As Beef Central reported earlier, Tasman collapsed on September 9, owing millions to creditors.
A provisional list of Tasman trade creditors seen on Friday by Sheep Central runs to almost 200 names, owed a total of more than $9.5 million. That figure could rise once formal claims are raised, Sheep Central was told by one of the companies involved.
The list of creditors is dominated by lamb, beef pork, chicken and smallgoods suppliers. Among them are 19 companies owed $100,000 or more, with several above $500,000. Among the largest creditors are some of Victoria’s biggest red and white meat processors and prominent meat wholesalers. Energy provider Origin was owed more than $320,000. Others included transporters, refrigeration companies and packaging equipment and materials suppliers.
The Tasman events rank among the largest collapses seen in the Australian meat retail business in recent years, rivalling the Super Butcher Queensland network closure in 2012 owing creditors more than $10 million (later to re-emerge under the ownership of two of the largest creditors), and Sydney’s Peter’s Meats collapse in 2015, which rebirthed under the Sutcliffe Meats name after 15 of the better-performed stores were sold to prominent meat processing identity Stephen Kelly.
Preferred bidder identified
PwC Australia’s David McEvoy, who was appointed administrator of the Tasman assets after they entered voluntary administration a fortnight ago, told Beef Central on Friday that a preferred bidder had been identified for ten of the 15 stores currently trading.
“We’re currently working through a process with that party, with the objective of reaching a binding arrangement,” Mr McEvoy said.
He said location was one factor in which stores were under consideration by the preferred bidder, depending on each investor’s business model, with the Tasman assets spread across Melbourne and regional Victoria.
For the remaining five stores not under consideration by the administrator’s preferred bidder, Mr McEvoy said a number of parties were looking at them on an individual basis, or groups of two or three.

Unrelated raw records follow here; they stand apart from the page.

(* ===== verification/Health.v ===== *)
(** * The health poller (pm-worker/src/health_poller.rs)

    What one poll of a host makes of the agent's answers: the natural status,
    the revocation-list rules, the hysteresis, the row of [hosts] that is
    written and the audit events.  The agent's answers, the clock and whether the
    update of [hosts] succeeds are inputs; parsing an RFC 3339 time is a
    parameter.  The insertion into [host_health_data] (a history the program
    only shows) is left out, and with it the fields of the answer it alone
    stores. *)

From S2P Require Import Prelude SelfUpgrade AuditLog.

Inductive host_health_status : Type := Healthy | Degraded | Unreachable | PendingHealth.

#[export] Instance host_health_status_eq_dec : EqDecision host_health_status.
Proof. solve_decision. Defined.

(** [HealthData] and [SystemInfoData] of pm-agent-client/src/types.rs. *)
Record health_data : Type := HealthData {
  hd_version : string;
  hd_crl_status : option string;
  hd_crl_age_seconds : option Z;
  hd_crl_next_update : option string;
  hd_gpg_key_status : option string;
  hd_gpg_key_expires_at : option string
}.
Record system_info : Type := SystemInfo {
  si_os : string; si_os_version : string; si_architecture : string;
  si_pending_reboot : bool; si_package_db_clean : bool
}.

(** The columns of [hosts] the poller reads or writes. *)
Record health_columns : Type := HealthColumns {
  hc_status : host_health_status;
  hc_last_health_at : option Z;
  hc_agent_version : option string;
  hc_os_family : option string;
  hc_os_name : option string;
  hc_arch : option string;
  hc_crl_status : option string;
  hc_crl_age_seconds : option Z;
  hc_crl_next_update : option Z;
  hc_gpg_key_status : option string;
  hc_gpg_key_expires_at : option Z;
  hc_pending_reboot : bool;
  hc_package_db_clean : bool;
  hc_consecutive_failures : Z;
  hc_registered_at : Z
}.

(** The answers to one poll: the construction of the client, [health()],
    [system_info()] ([None] when the call fails), the update of [hosts]. *)
Record poll_answers : Type := PollAnswers {
  pa_client : result unit agent_err;
  pa_health : result health_data agent_err;
  pa_info : option system_info;
  pa_update : result unit string
}.

Definition failure_threshold : Z := 3.

Definition apply_hysteresis (natural effective : host_health_status) (failures : Z) : Z * host_health_status :=
  let new_failures :=
    match natural with Healthy => 0 | Unreachable => failures + 1 | _ => failures end in
  (new_failures,
   if failure_threshold <=? new_failures then effective
   else if bool_decide (natural = Unreachable) && bool_decide (effective = Unreachable) then Degraded
   else effective).

Definition apply_crl_health_rules (now : Z) (natural : host_health_status) (crl_status : option string)
    (registered_at : Z) : host_health_status :=
  match crl_status with
  | None => natural
  | Some crl =>
      if String.eqb crl "invalid" then Unreachable
      else if String.eqb crl "expired" then
        if bool_decide (natural = Healthy) then Degraded else natural
      else if String.eqb crl "missing" then
        if (24 * hour_us <? now - registered_at) && bool_decide (natural = Healthy) then Degraded else natural
      else natural
  end.

(** The status the answers show by themselves, and the data that came with it. *)
Definition natural_status (ans : poll_answers) : host_health_status * option health_data * option system_info :=
  match pa_client ans with
  | Err _ => (Unreachable, None, None)
  | Ok _ =>
      match pa_health ans with
      | Ok data => (Healthy, Some data, pa_info ans)
      | Err ETimeout | Err (EConnect _) => (Unreachable, None, None)
      | Err _ => (Degraded, None, pa_info ans)
      end
  end.

(** [COALESCE($n, column)] *)
Definition coalesce {A} (new old : option A) : option A := match new with Some _ => new | None => old end.

(** The audit events of a revocation-list status that was reported. *)
Definition crl_audit_events (old : option string) (new : string) : list audit_action :=
  (if bool_decide (old = Some new) then [] else [CrlStatusChanged]) ++
  (if String.eqb new "expired" then [CrlStaleDetected]
   else if String.eqb new "invalid" then [CrlInvalid] else []).

Section Poll.
Context (parse_rfc3339 : string -> option Z).

(** The row the update of [hosts] writes. *)
Definition polled_columns (now : Z) (host : health_columns) (data : option health_data) (info : option system_info)
    (status : host_health_status) (failures : Z) : health_columns :=
  HealthColumns status (Some now)
    (coalesce (hd_version <$> data) (hc_agent_version host))
    (coalesce (si_os <$> info) (hc_os_family host))
    (coalesce ((fun i => (si_os i ++ " " ++ si_os_version i)%string) <$> info) (hc_os_name host))
    (coalesce (si_architecture <$> info) (hc_arch host))
    (coalesce (d ← data; hd_crl_status d) (hc_crl_status host))
    (coalesce (d ← data; hd_crl_age_seconds d) (hc_crl_age_seconds host))
    (coalesce (d ← data; s ← hd_crl_next_update d; parse_rfc3339 s) (hc_crl_next_update host))
    (coalesce (d ← data; hd_gpg_key_status d) (hc_gpg_key_status host))
    (coalesce (d ← data; s ← hd_gpg_key_expires_at d; parse_rfc3339 s) (hc_gpg_key_expires_at host))
    (match info with Some i => si_pending_reboot i | None => false end)
    (match info with Some i => si_package_db_clean i | None => hc_package_db_clean host end)
    failures (hc_registered_at host).

(** One poll: the status it returns, the row afterwards and the events it logs.
    [now] is the worker's clock and [NOW()]. *)
Definition poll_host_health (now : Z) (host : health_columns) (ans : poll_answers)
    : host_health_status * health_columns * list audit_action :=
  let '(natural, data, info) := natural_status ans in
  let crl := d ← data; hd_crl_status d in
  let effective := apply_crl_health_rules now natural crl (hc_registered_at host) in
  let '(failures, status) := apply_hysteresis natural effective (hc_consecutive_failures host) in
  match pa_update ans with
  | Err _ => (status, host, [])
  | Ok _ =>
      (status, polled_columns now host data info status failures,
       match crl with Some c => crl_audit_events (hc_crl_status host) c | None => [] end)
  end.

(** Polls one after the other. *)
Fixpoint polls (host : health_columns) (answers : list (Z * poll_answers)) : health_columns :=
  match answers with
  | [] => host
  | (now, ans) :: rest => polls (poll_host_health now host ans).1.2 rest
  end.

(** An agent that cannot be reached: no client, a time-out or a refused
    connection; the row is written. *)
Definition unreachable_answer (ans : poll_answers) : bool :=
  bool_decide ((natural_status ans).1.1 = Unreachable /\ pa_update ans = Ok tt).

(** ** Lemmas *)

Lemma unreachable_no_data ans :
  unreachable_answer ans = true -> natural_status ans = (Unreachable, None, None) /\ pa_update ans = Ok tt.
Proof.
  unfold unreachable_answer, natural_status. rewrite bool_decide_eq_true. intros [Hn Hu]. split; [|done]. revert Hn.
  destruct (pa_client ans); [|done]. destruct (pa_health ans) as [|[]]; done.
Qed.

Lemma poll_unreachable now host ans :
  unreachable_answer ans = true ->
  let host' := (poll_host_health now host ans).1.2 in
  hc_consecutive_failures host' = hc_consecutive_failures host + 1 /\
  hc_status host' = (if failure_threshold <=? hc_consecutive_failures host + 1 then Unreachable else Degraded).
Proof.
  intros Hu. unfold poll_host_health. destruct (unreachable_no_data ans Hu) as [-> ->]. simpl.
  split; [done|]. by destruct (failure_threshold <=? _).
Qed.

Lemma polls_unreachable host answers :
  Forall (fun a => unreachable_answer a.2 = true) answers -> answers <> [] -> 0 <= hc_consecutive_failures host ->
  hc_consecutive_failures (polls host answers) = hc_consecutive_failures host + Z.of_nat (length answers) /\
  hc_status (polls host answers) =
    (if failure_threshold <=? hc_consecutive_failures host + Z.of_nat (length answers) then Unreachable else Degraded).
Proof.
  intros Hall. revert host. induction Hall as [|[now ans] rest Ha Hrest IH]; intros host Hne H0; [done|].
  cbn [polls]. destruct (poll_unreachable now host ans Ha) as [Hf Hs]. cbn [length].
  destruct rest as [|a rest].
  - cbn [polls length]. rewrite Hf, Hs. done.
  - destruct (IH (poll_host_health now host ans).1.2) as [Hf' Hs']; [done|lia|].
    rewrite Hf', Hs', Hf. cbn [length].
    replace (hc_consecutive_failures host + 1 + Z.of_nat (S (length rest)))
      with (hc_consecutive_failures host + Z.of_nat (S (S (length rest)))) by lia. done.
Qed.

(** ** The properties *)

(** Hysteresis: from a healthy poll on, a host that cannot be reached is shown
    degraded for two polls and unreachable from the third on, and one healthy
    answer resets the count. *)
Theorem unreachable_after_three now host ok answers :
  (natural_status ok).1.1 = Healthy -> pa_update ok = Ok tt -> Forall (fun a => unreachable_answer a.2 = true) answers ->
  answers <> [] ->
  hc_consecutive_failures (poll_host_health now host ok).1.2 = 0 /\
  hc_status (polls (poll_host_health now host ok).1.2 answers) =
    (if 3 <=? Z.of_nat (length answers) then Unreachable else Degraded).
Proof.
  intros Hok Hup Hall Hne.
  assert (hc_consecutive_failures (poll_host_health now host ok).1.2 = 0) as H0.
  { unfold poll_host_health. rewrite Hup. destruct (natural_status ok) as [[n d] i]. simpl in Hok. by subst. }
  split; [done|]. destruct (polls_unreachable (poll_host_health now host ok).1.2 answers Hall Hne) as [_ Hs]; [lia|].
  by rewrite Hs, H0.
Qed.

(** A revocation list the agent calls invalid makes its host unreachable at
    once, whatever the count of failures, and is recorded as a security event;
    an expired list, or a missing one a day after the registration, degrades a
    healthy host; any other report leaves it healthy. *)
Theorem crl_rules now host ans data crl :
  pa_client ans = Ok tt -> pa_health ans = Ok data -> hd_crl_status data = Some crl -> pa_update ans = Ok tt ->
  let '(status, host', events) := poll_host_health now host ans in
  status = (if String.eqb crl "invalid" then Unreachable
            else if String.eqb crl "expired" ||
                    (String.eqb crl "missing" && (24 * hour_us <? now - hc_registered_at host)) then Degraded
            else Healthy) /\
  hc_status host' = status /\ hc_crl_status host' = Some crl /\
  (CrlInvalid ∈ events <-> crl = "invalid"%string) /\
  (CrlStatusChanged ∈ events <-> hc_crl_status host <> Some crl).
Proof.
  intros Hc Hh Hcrl Hu. unfold poll_host_health, natural_status. rewrite Hc, Hh, Hu. simpl. rewrite Hcrl. simpl.
  unfold apply_crl_health_rules, crl_audit_events. split_and!.
  - destruct (String.eqb_spec crl "invalid"); [done|]. destruct (String.eqb_spec crl "expired"); [done|].
    destruct (String.eqb_spec crl "missing"); simpl; [|done]. by destruct (24 * hour_us <? _).
  - done.
  - done.
  - rewrite elem_of_app. destruct (String.eqb_spec crl "expired") as [->|]; [|destruct (String.eqb_spec crl "invalid") as [->|]].
    + split; [|done]. intros [H|H%list_elem_of_singleton]; [|done]. case_bool_decide; [by apply elem_of_nil in H|].
      by apply list_elem_of_singleton in H.
    + split; [done|]. intros _. right. by left.
    + split; [|done]. intros [H|H]; [|by apply elem_of_nil in H]. case_bool_decide; [by apply elem_of_nil in H|].
      by apply list_elem_of_singleton in H.
  - rewrite elem_of_app. case_bool_decide as Heq.
    + split; [|done]. intros [H|H]; [by apply elem_of_nil in H|].
      repeat case_match; try (by apply elem_of_nil in H); by apply list_elem_of_singleton in H.
    + split; [done|]. intros _. left. by left.
Qed.

(** A poll that reaches nobody keeps what was known of the host (version,
    operating system, revocation list, package database), so the reboot gate
    still sees the last known state of the package database; only the pending
    reboot flag is dropped. *)
Theorem failed_poll_keeps_columns now host ans :
  unreachable_answer ans = true ->
  let host' := (poll_host_health now host ans).1.2 in
  hc_package_db_clean host' = hc_package_db_clean host /\ hc_agent_version host' = hc_agent_version host /\
  hc_os_family host' = hc_os_family host /\ hc_os_name host' = hc_os_name host /\
  hc_arch host' = hc_arch host /\ hc_crl_status host' = hc_crl_status host /\
  hc_gpg_key_status host' = hc_gpg_key_status host /\ hc_pending_reboot host' = false /\
  (poll_host_health now host ans).2 = [].
Proof.
  intros Hu. unfold poll_host_health. destruct (unreachable_no_data ans Hu) as [-> ->]. simpl. by split_and!.
Qed.
End Poll.

(** ** Witnesses *)

Definition demo_columns : health_columns :=
  HealthColumns Healthy None (Some "1.0.0"%string) None None None (Some "valid"%string) None None None None true false 2 0.
Definition timeout_answer : poll_answers := PollAnswers (Ok tt) (Err ETimeout) None (Ok tt).
Definition healthy_answer (crl : option string) : poll_answers :=
  PollAnswers (Ok tt) (Ok (HealthData "1.0.0" crl None None None None)) None (Ok tt).

Lemma unreachable_after_three_witness :
  hc_consecutive_failures (poll_host_health (fun _ => None) 0 demo_columns (healthy_answer None)).1.2 = 0 /\
  hc_status (polls (fun _ => None) (poll_host_health (fun _ => None) 0 demo_columns (healthy_answer None)).1.2
               [(1, timeout_answer); (2, timeout_answer); (3, timeout_answer)]) = Unreachable.
Proof.
  apply (unreachable_after_three (fun _ => None) 0 demo_columns (healthy_answer None)
           [(1, timeout_answer); (2, timeout_answer); (3, timeout_answer)]).
  - reflexivity.
  - reflexivity.
  - repeat apply Forall_cons_2; try apply Forall_nil_2; reflexivity.
  - discriminate.
Defined.

Lemma crl_rules_witness :
  (poll_host_health (fun _ => None) 0 demo_columns (healthy_answer (Some "invalid"%string))).1.1 = Unreachable /\
  CrlInvalid ∈ (poll_host_health (fun _ => None) 0 demo_columns (healthy_answer (Some "invalid"%string))).2.
Proof.
  destruct (crl_rules (fun _ => None) 0 demo_columns (healthy_answer (Some "invalid"%string))
              (HealthData "1.0.0" (Some "invalid"%string) None None None None) "invalid" eq_refl eq_refl eq_refl eq_refl)
    as (H1 & _ & _ & H2 & _).
  split; [reflexivity|]. apply H2. reflexivity.
Defined.

Lemma failed_poll_keeps_columns_witness :
  hc_package_db_clean (poll_host_health (fun _ => None) 0 demo_columns timeout_answer).1.2 = false.
Proof. apply (failed_poll_keeps_columns (fun _ => None) 0 demo_columns timeout_answer). reflexivity. Defined.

“We need to get those over the line, but we do have interest being expressed,” he said.
Formal offers for the Tasman retail assets closed last Monday, September 17.
Mr McEvoy would not comment on suggestions that some of the creditors themselves might have interest in the assets, but said the interest had come from a “range of business backgrounds.”
One large Melbourne wholesaler, owed a substantial six-figure sum as a creditor, has been suggested to Beef Central as a potential buyer for the bulk of the Tasman retail assets.
Mr McEvoy said the administrators were motivated to keep the Tasman stores open for business, and transition them across to a new owner who could “put them on more sustainable footing, and preserve the jobs across the business.”
“We’re keen to wrap the discussions up sooner rather than later,” he said. “It’s in everyone’s interest to get the business out of administration and back into normal trading.”
A second creditors meeting currently scheduled for 15 October may provide more guidance on Tasman Market Fresh Meats’ future. That meeting will decide what happens to the company – either entering into a deed of company arrangement with a new owner, or liquidation. A sale can happen irrespective of either of those outcomes, Beef Central was told.
2013 sale to current owners
Tasman Market Fresh Meats was operated and majority-owned by private equity firm, Equity Partners, which bought a 53pc stake in the business from original owner Joe Catalfamo in 2013. Click here to view earlier story on the original sale. Mr Catalfamo had earlier sold his Tasman meat processing interests to JBS Australia in 2008.
The Tasman model relies on ‘big box’ format meat retailing, mostly using large, stand-alone stores in strategic population growth corridor locations, offering a wide range of meat protein items, in addition to selected deli and grocery lines.
Where a traditional ‘High-Street’ butcher shop is often around 100sq m in size, many of the Tasman outlets were up to ten times that footprint.